Difference between revisions of "Naas"

Latest revision as of 23:31, 17 February 2013

• Launchpad Entry: NovaSpec:foo or SwiftSpec:foo
• Created:
• Contributors:

Summary

{1} This is a draft with changes added on top of the NaaS core published few days ago. Changes will be highlighted with {1} in the beginning and end {2}

The core functionality of Openstack Network-as-a-service (NaaS) is to provide a customer-facing service for creating and managing networks intended as "collection of virtual ports with shared connectivity".

{1} The highest level is connectivity, isolation and uniformity. Connectivity is about providing means for a given entity (e.g. VM, FW) to connect with another entity. It behooves creation of a clear definition of Compute Network and Storage interaction for connectivity purposes, a basic set of Compute to vSwitch to NIC semantics and use of proper addressing (L2 and L3) and other semantics including provisions for QoS and Security. Isolation is about providing a tenant/project an independent network that is not shared or accessible by non authorized users of the shared physical network. It can be done by L2 and/or L3 semantics or physical isolation. Uniformity is about coordination of plugins and other network services/capabilities such that in a predefined section of the network (a “NaaS Zone”), all services are provided in a way that allows workload placement to be performed anywhere with same network/connectivity/QoS results {2}

Release Note

Here is the Word Doc that describes this blueprint attachment:paas.doc

Rationale

A network created with the core NaaS API can be regarded as a virtual network switch {1} and related network devices attached to it, {2} which potentially spans over all the compute nodes in the cloud. NaaS APIs should be decoupled by the actual implementation of the core service, which should be provided by a plugin implementing the core Naas API. This implies that NaaS does not mandate any specific model for created networks (e.g.: VLANs, IP tunnels). {1} However, NaaS API may present some requirements that a plugin should support. {2} The core NaaS service can also be regarded as a container for higher level services, for instance DHCP and NAT. Higher level services will come their own API and implementation and they are discussed in detail in the Naas-Higher-Layer blueprint.

Goals

Goal 1: Allow customers and CSPs to create networks. Networks can either be private, i.e.: available only to a specific customer, or shared. Networks shared only among a specific group of customers can also be considered. Goal 2: Allow customers and CSPs to manage virtual ports for their networks, and attach instances or other network appliances (physical or virtual) available in the cloud to them.

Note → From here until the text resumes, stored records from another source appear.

(** X1.  A profile whose three names are [None] or strings and whose four
    lists are lists of strings has a summary: [get_summary] does not raise
    on it. *)
Theorem get_summary_returns (py_str : pyval -> string) (self : UserProfile.t) :
  ProfileSummary.well_typed self = true ->
  exists s, ProfileSummary.get_summary py_str self = Some s.
Proof.
  unfold ProfileSummary.well_typed. cbn [forallb].
  rewrite !andb_true_r. intros H.
  repeat match goal with
         | H0 : (_ && _) = true |- _ => apply andb_true_iff in H0 as [? ?]
         end.
  destruct (name_part_typed py_str self) as [a Ha]; try assumption.
  unfold ProfileSummary.get_summary, ProfileSummary.summary_parts. rewrite Ha.
  destruct (list_part_typed "Personality: " ", " 3 "personality_traits" self) as [b Hb];
    [assumption|]. rewrite Hb.
  destruct (list_part_typed "Interests: " ", " 3 "interests" self) as [c Hc];
    [assumption|]. rewrite Hc.
  destruct (list_part_typed "Notable facts: " "; " 2 "notable_facts" self) as [d Hd];
    [assumption|]. rewrite Hd.
  destruct (list_part_typed "Relationship context: " "; " 2 "relationship_context" self)
    as [e He]; [assumption|]. rewrite He.
  eexists; reflexivity.
Qed.

Lemma get_summary_returns_witness :
  exists s,
    ProfileSummary.get_summary (fun _ => "?")
      (dict_set "interests" (VList [VStr "chess"; VStr "tea"])
         (UserProfile.init (VInt 42) "t0" "t1")) = Some s.
Proof.
  apply (get_summary_returns (fun _ => "?")
           (dict_set "interests" (VList [VStr "chess"; VStr "tea"])
              (UserProfile.init (VInt 42) "t0" "t1"))).
  reflexivity.
Defined.

(** X2.  Only the head of each list reaches the summary: the first three
    personality traits and interests, the first two notable facts and
    relationship contexts.  Cutting a list to that length changes nothing,
    whatever the items cut off are. *)
Theorem get_summary_reads_list_heads (py_str : pyval -> string)
    (self : UserProfile.t) (field : string) (n : nat) (l : list pyval) :
  In (field, n) [("personality_traits", 3%nat); ("interests", 3%nat);
                 ("notable_facts", 2%nat); ("relationship_context", 2%nat)] ->
  ProfileSummary.get_summary py_str (dict_set field (VList (firstn n l)) self)
  = ProfileSummary.get_summary py_str (dict_set field (VList l) self).
Proof.
  intros Hin. unfold ProfileSummary.get_summary, ProfileSummary.summary_parts.
  simpl in Hin.
  destruct Hin as [E|[E|[E|[E|[]]]]]; injection E as <- <-;
    rewrite !name_part_set_other by discriminate;
    repeat match goal with
           | |- context [ProfileSummary.list_part ?lb ?sp ?m ?f (dict_set ?k ?v ?s)] =>
               rewrite (list_part_set_other lb sp m f s k v) by discriminate
           end;
    rewrite list_part_firstn by lia;
    reflexivity.
Qed.

Lemma get_summary_reads_list_heads_witness :
  ProfileSummary.get_summary (fun _ => "?")
    (dict_set "notable_facts" (VList (firstn 2 [VStr "a"; VStr "b"; VInt 3]))
       (UserProfile.init (VInt 42) "t0" "t1"))
  = ProfileSummary.get_summary (fun _ => "?")
      (dict_set "notable_facts" (VList [VStr "a"; VStr "b"; VInt 3])
         (UserProfile.init (VInt 42) "t0" "t1")).
Proof.
  apply (get_summary_reads_list_heads (fun _ => "?")
           (UserProfile.init (VInt 42) "t0" "t1") "notable_facts" 2
           [VStr "a"; VStr "b"; VInt 3]).
  simpl. right. right. left. reflexivity.
Defined.

(** ** Names and profiles in the conversation manager *)

Section Names.
Import ConversationManager.

Lemma prefix_app (a b : string) : String.prefix a (a ++ b) = true.
Proof.
  induction a as [|c a IH]; simpl; [now destruct b|].
  destruct (ascii_dec c c) as [_|N]; [exact IH | now elim N].
Qed.

Lemma concat_head sep (x : string) rest :
  exists tail, String.concat sep (x :: rest) = (x ++ tail)%string.
Proof.
  destruct rest as [|y rest]; simpl.
  - exists EmptyString. clear. induction x as [|c x IH]; simpl; [reflexivity|].
    now rewrite <- IH.
  - eexists. reflexivity.
Qed.

(** The profile [get_or_create_profile] hands out is the one the manager
    holds afterwards. *)
Lemma get_or_create_profile_held self uid username t0 t1 :
  lookup uid (user_profiles (snd (Conversation.get_or_create_profile self uid username t0 t1)))
  = Some (fst (Conversation.get_or_create_profile self uid username t0 t1)).
Proof.
  unfold Conversation.get_or_create_profile.
  destruct (lookup uid (user_profiles self)) as [p|] eqn:E; simpl; [exact E|].
  apply lookup_store_same.
Qed.

(** A summary that has a name block starts with it. *)
Lemma summary_after_name py_str p (x s : string) :
  ProfileSummary.name_part py_str p = Some [x] ->
  ProfileSummary.get_summary py_str p = Some s ->
  String.prefix x s = true.
Proof.
  intros Hn. unfold ProfileSummary.get_summary, ProfileSummary.summary_parts.
  rewrite Hn.
  repeat match goal with
         | |- context [ProfileSummary.list_part ?a ?b ?c ?d ?e] =>
             destruct (ProfileSummary.list_part a b c d e)
         end; try discriminate.
  cbn [option_map]. intros H.
  match type of H with
  | context [[x] ++ ?r] =>
      destruct (concat_head " | " x r) as [tail Htail];
      change ([x] ++ r) with (x :: r) in H; rewrite Htail in H
  end.
  injection H as <-. apply prefix_app.
Qed.

End Names.

(** X3.  The summary of a profile opens with the name
    [get_preferred_name] gives for its user, whenever that is a name and
    the summary can be made. *)
Theorem summary_opens_with_preferred_name (py_str : pyval -> string)
    (cm : ConversationManager.t) (uid : Z) (p : UserProfile.t) (v : pyval)
    (s : string) :
  lookup uid (ConversationManager.user_profiles cm) = Some p ->
  Conversation.get_preferred_name cm uid = Some v ->
  truthy v = true ->
  ProfileSummary.get_summary py_str p = Some s ->
  String.prefix ("Name: " ++ ProfileSummary.format py_str v) s = true.
Proof.
  intros Hp Hv Ht. apply summary_after_name.
  unfold Conversation.get_preferred_name in Hv. rewrite Hp in Hv.
  unfold ProfileSummary.name_part.
  destruct (ProfileSummary.read_field p "preferred_name") as [v1|]; [|discriminate].
  destruct (truthy v1); [now injection Hv as ->|].
  destruct (ProfileSummary.read_field p "nickname") as [v2|]; [|discriminate].
  destruct (truthy v2); [now injection Hv as ->|].
  destruct (ProfileSummary.read_field p "name") as [v3|]; [|discriminate].
  destruct (truthy v3); [now injection Hv as ->|].
  injection Hv as <-. discriminate.
Qed.

Lemma summary_opens_with_preferred_name_witness :
  String.prefix ("Name: " ++ ProfileSummary.format (fun _ => "?") (VStr "Annie"))
    "Name: Annie | Interests: chess" = true.
Proof.
  apply (summary_opens_with_preferred_name (fun _ => "?")
           (ConversationManager.mk [] []
              [(42%Z, dict_set "interests" (VList [VStr "chess"])
                        (dict_set "nickname" (VStr "Annie")
                           (dict_set "name" (VStr "Ann")
                              (UserProfile.init (VInt 42) "t0" "t1"))))])
           42%Z
           (dict_set "interests" (VList [VStr "chess"])
              (dict_set "nickname" (VStr "Annie")
                 (dict_set "name" (VStr "Ann")
                    (UserProfile.init (VInt 42) "t0" "t1"))))
           (VStr "Annie") "Name: Annie | Interests: chess");
    reflexivity.
Defined.

(** X4.  A profile made by [get_or_create_profile] for a user the manager
    did not know has the user name as its whole summary, and the empty
    summary when no user name was given. *)
Theorem created_profile_summary (py_str : pyval -> string)
    (cm : ConversationManager.t) (uid : Z) (username : pyval)
    (t_created t_updated : string) :
  lookup uid (ConversationManager.user_profiles cm) = None ->
  ProfileSummary.get_summary py_str
    (fst (Conversation.get_or_create_profile cm uid username t_created t_updated))
  = Some (if truthy username
          then ("Name: " ++ ProfileSummary.format py_str username)%string
          else EmptyString).
Proof.
  intros H. unfold Conversation.get_or_create_profile. rewrite H.
  cbn [fst]. destruct (truthy username) eqn:T.
  - unfold ProfileSummary.get_summary, ProfileSummary.summary_parts,
      ProfileSummary.name_part, ProfileSummary.list_part, ProfileSummary.read_field.
    cbn. rewrite T. cbn.
    clear. induction ("Name: " ++ ProfileSummary.format py_str username)%string;
      reflexivity.
  - reflexivity.
Qed.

Goal 3: Allow customers and CSPs to extend their networks from the cloud to a remote site, by attaching a bridging device (L2? L3???) within the cloud to their networks'; the bridging device would then bridge to the appropriate remote site.

Goal 4: Allow customers and CSPs to securely configure network policies for networks, ports, and devices attached to them. These policies can include, for instance, port security polices, access control lists, high availability or QoS policies (which are typically available on physical network switches). Basic set of VIF and virtual Switch configuration options will be supported.

Goal 5: Allow CSPs to register and configure the plugins providing the actual implementation of the core service, as well as register and configure plugins for higher-level services such as DHCP, Firewall or Load Balancing. CSPs shoould be able to select and plug in third-party technologies as appropriate. This may be for extended features, improved performance, or reduced complexity or cost.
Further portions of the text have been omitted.